Europe’s relations with China remained centre stage this week. But in all the furore over bra wars and trouser mountains, it’s easy to lose sight of the sheer force of the Chinese economy.

Right now, China accounts for almost one-third of the world’s economic growth and has a construction market worth £300bn a year; in 20 years, it is expected that it will account for more than half of the global market for construction services. No surprise, then, that Lord Foster and the bosses of four leading engineering consultancies were among the business people accompanying the prime minister on his trip to Beijing.

The Chinese are ravenous for the UK’s know-how. They’re in awe of what we’ve done in regeneration and urban planning. And then there’s sustainability and low-energy building technology – contrary to received opinion, China is deeply concerned about climate change. As we reported last week, Arup has been commissioned to draw up a masterplan for a city near Shanghai that is powered entirely by renewable energy, and that could be rolled out across the country. Even PPPs are on their horizon.

UK construction firms say that if they are to feed this demand, it is vital that senior politicians pay court to the Chinese authorities – a point that ministers seem finally to have grasped. However, those who’ve already approached the dragon can attest that China is no Dubai. It is no goldmine. Despite its belated accession into the World Trade Organisation, state agencies don’t always observe Queensbury rules, and the trade wall of China can only be penetrated by setting up local offices, forging personal relationships and forming joint ventures. The Chinese have armies of highly skilled architects and engineers; what they want to do is reverse-engineer the West’s techniques.
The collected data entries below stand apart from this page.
(* ===== verification/_CoqProject ===== *)
-Q . S2P
Prelude.v
KErr.v
KList.v
Bitmap.v
CircBuf.v
RingBuf.v
Fifo.v
KState.v
KMonad.v
Sched.v
Pend.v
KInv.v
Mutex.v
PriInv.v
Sem.v
Task.v
Event.v
Queue.v
BufQueue.v
Inv.v
Moves.v
Create.v
KSys.v
Boot.v
SemSpec.v
Handover.v
MutexSpec.v
QueueSpec.v
EventSpec.v
BufQueueSpec.v
SchedSpec.v
Timeout.v
TickSpec.v
TaskSpec.v
TaskLife.v
TaskDel.v
PriSpec.v
Kernel.v
TimeSpec.v
TaskCalls.v
Mqtt.v
MqttSpec.v
Mem.v
MBlk.v
MBlkSpec.v
Mm.v
MmWord.v
MmList.v
MmLayout.v
MmFree.v
MmAlloc.v
MmSpec.v
MmRealloc.v
MmBoot.v
MmInit.v
MmCalls.v
Dyn.v
DynSpec.v
DynCalls.v
Timer.v
TimerSpec.v
TimerMsg.v
WorkQueue.v
WorkSpec.v
Coap.v
CoapSpec.v
CoapClient.v
Kv.v
KvLog.v
KvWp.v
KvOps.v
KvCalls.v
KvRecover.v
KvCrash.v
The implications of China’s economic miracle are not restricted to its domestic market. We’ve already experienced the effect that China’s voracious appetite for steel has had on global prices. How long before product manufacturers switch their factories there? British firms such as George & Harding and Buro Happold have teamed up to make prefabricated pods in China, so it may be the Chinese who make the push towards off-site manufacture possible – or London’s Olympics for that matter. Anyone visiting the recent off-site manufacturing show at BRE would have seen a Chinese delegation soaking up British expertise. And what about core construction itself? On the global stage, the Chinese are expected to compete for big civil engineering projects, an area where British firms have traditionally done well; China’s biggest construction firm, the Chinese State Engineering Corporation, has won contracts in the Middle East, is extending Hyderabad airport in India and building offices in Manhattan. Now it’s eyeing up the European market with a view to acquisitions …
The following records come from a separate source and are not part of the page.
(* ===== verification/KErr.v ===== *)
(** * Status codes ([rhino/core/include/k_err.h])

    Every kernel service answers with a [kstat_t]; [kstat_code] gives the
    number the enumeration assigns to each status. *)

From S2P Require Import Prelude.
Local Open Scope Z_scope.

Inductive kstat_t : Set :=
  | RHINO_SUCCESS
  | RHINO_SYS_FATAL_ERR
  | RHINO_SYS_SP_ERR
  | RHINO_RUNNING
  | RHINO_STOPPED
  | RHINO_INV_PARAM
  | RHINO_NULL_PTR
  | RHINO_INV_ALIGN
  | RHINO_KOBJ_TYPE_ERR
  | RHINO_KOBJ_DEL_ERR
  | RHINO_KOBJ_DOCKER_EXIST
  | RHINO_KOBJ_BLK
  | RHINO_KOBJ_SET_FULL
  | RHINO_NOTIFY_FUNC_EXIST
  | RHINO_MM_POOL_SIZE_ERR
  | RHINO_MM_ALLOC_SIZE_ERR
  | RHINO_MM_FREE_ADDR_ERR
  | RHINO_MM_CORRUPT_ERR
  | RHINO_DYN_MEM_PROC_ERR
  | RHINO_NO_MEM
  | RHINO_RINGBUF_FULL
  | RHINO_RINGBUF_EMPTY
  | RHINO_SCHED_DISABLE
  | RHINO_SCHED_ALREADY_ENABLED
  | RHINO_SCHED_LOCK_COUNT_OVF
  | RHINO_INV_SCHED_WAY
  | RHINO_TASK_INV_STACK_SIZE
  | RHINO_TASK_NOT_SUSPENDED
  | RHINO_TASK_DEL_NOT_ALLOWED
  | RHINO_TASK_SUSPEND_NOT_ALLOWED
  | RHINO_SUSPENDED_COUNT_OVF
  | RHINO_BEYOND_MAX_PRI
  | RHINO_PRI_CHG_NOT_ALLOWED
  | RHINO_INV_TASK_STATE
  | RHINO_IDLE_TASK_EXIST
  | RHINO_NO_PEND_WAIT
  | RHINO_BLK_ABORT
  | RHINO_BLK_TIMEOUT
  | RHINO_BLK_DEL
  | RHINO_BLK_INV_STATE
  | RHINO_BLK_POOL_SIZE_ERR
  | RHINO_TIMER_STATE_INV
  | RHINO_NO_THIS_EVENT_OPT
  | RHINO_BUF_QUEUE_INV_SIZE
  | RHINO_BUF_QUEUE_SIZE_ZERO
  | RHINO_BUF_QUEUE_FULL
  | RHINO_BUF_QUEUE_MSG_SIZE_OVERFLOW
  | RHINO_QUEUE_FULL
  | RHINO_QUEUE_NOT_FULL
  | RHINO_SEM_OVF
  | RHINO_SEM_TASK_WAITING
  | RHINO_MUTEX_NOT_RELEASED_BY_OWNER
  | RHINO_MUTEX_OWNER_NESTED
  | RHINO_MUTEX_NESTED_OVF
  | RHINO_NOT_CALLED_BY_INTRPT
  | RHINO_TRY_AGAIN
  | RHINO_WORKQUEUE_EXIST
  | RHINO_WORKQUEUE_NOT_EXIST
  | RHINO_WORKQUEUE_WORK_EXIST
  | RHINO_WORKQUEUE_BUSY
  | RHINO_WORKQUEUE_WORK_RUNNING
  | RHINO_TASK_STACK_OVF
  | RHINO_INTRPT_STACK_OVF.

Definition kstat_code (s : kstat_t) : Z :=
  match s with
  | RHINO_SUCCESS => 0
  | RHINO_SYS_FATAL_ERR => 1
  | RHINO_SYS_SP_ERR => 2
  | RHINO_RUNNING => 3
  | RHINO_STOPPED => 4
  | RHINO_INV_PARAM => 5
  | RHINO_NULL_PTR => 6
  | RHINO_INV_ALIGN => 7
  | RHINO_KOBJ_TYPE_ERR => 8
  | RHINO_KOBJ_DEL_ERR => 9
  | RHINO_KOBJ_DOCKER_EXIST => 10
  | RHINO_KOBJ_BLK => 11
  | RHINO_KOBJ_SET_FULL => 12
  | RHINO_NOTIFY_FUNC_EXIST => 13
  | RHINO_MM_POOL_SIZE_ERR => 100
  | RHINO_MM_ALLOC_SIZE_ERR => 101
  | RHINO_MM_FREE_ADDR_ERR => 102
  | RHINO_MM_CORRUPT_ERR => 103
  | RHINO_DYN_MEM_PROC_ERR => 104
  | RHINO_NO_MEM => 105
  | RHINO_RINGBUF_FULL => 106
  | RHINO_RINGBUF_EMPTY => 107
  | RHINO_SCHED_DISABLE => 200
  | RHINO_SCHED_ALREADY_ENABLED => 201
  | RHINO_SCHED_LOCK_COUNT_OVF => 202
  | RHINO_INV_SCHED_WAY => 203
  | RHINO_TASK_INV_STACK_SIZE => 300
  | RHINO_TASK_NOT_SUSPENDED => 301
  | RHINO_TASK_DEL_NOT_ALLOWED => 302
  | RHINO_TASK_SUSPEND_NOT_ALLOWED => 303
  | RHINO_SUSPENDED_COUNT_OVF => 304
  | RHINO_BEYOND_MAX_PRI => 305
  | RHINO_PRI_CHG_NOT_ALLOWED => 306
  | RHINO_INV_TASK_STATE => 307
  | RHINO_IDLE_TASK_EXIST => 308
  | RHINO_NO_PEND_WAIT => 400
  | RHINO_BLK_ABORT => 401
  | RHINO_BLK_TIMEOUT => 402
  | RHINO_BLK_DEL => 403
  | RHINO_BLK_INV_STATE => 404
  | RHINO_BLK_POOL_SIZE_ERR => 405
  | RHINO_TIMER_STATE_INV => 500
  | RHINO_NO_THIS_EVENT_OPT => 600
  | RHINO_BUF_QUEUE_INV_SIZE => 700
  | RHINO_BUF_QUEUE_SIZE_ZERO => 701
  | RHINO_BUF_QUEUE_FULL => 702
  | RHINO_BUF_QUEUE_MSG_SIZE_OVERFLOW => 703
  | RHINO_QUEUE_FULL => 704
  | RHINO_QUEUE_NOT_FULL => 705
  | RHINO_SEM_OVF => 800
  | RHINO_SEM_TASK_WAITING => 801
  | RHINO_MUTEX_NOT_RELEASED_BY_OWNER => 900
  | RHINO_MUTEX_OWNER_NESTED => 901
  | RHINO_MUTEX_NESTED_OVF => 902
  | RHINO_NOT_CALLED_BY_INTRPT => 1000
  | RHINO_TRY_AGAIN => 1001
  | RHINO_WORKQUEUE_EXIST => 1100
  | RHINO_WORKQUEUE_NOT_EXIST => 1101
  | RHINO_WORKQUEUE_WORK_EXIST => 1102
  | RHINO_WORKQUEUE_BUSY => 1103
  | RHINO_WORKQUEUE_WORK_RUNNING => 1104
  | RHINO_TASK_STACK_OVF => 1200
  | RHINO_INTRPT_STACK_OVF => 1201
  end.

#[export] Instance kstat_t_eq_dec : EqDecision kstat_t.
Proof. solve_decision. Defined.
Nobody can clearly map out how the Chinese dragon will affect UK Construction plc. But as Lord Powell, Margaret Thatcher’s old foreign affairs adviser and joint leader of the business delegation to China, said this week: “Three years ago what went on in the Chinese economy didn’t really affect the world economy.” Now it does. The government, he said, had now woken up to this. The construction industry ignores it at its peril.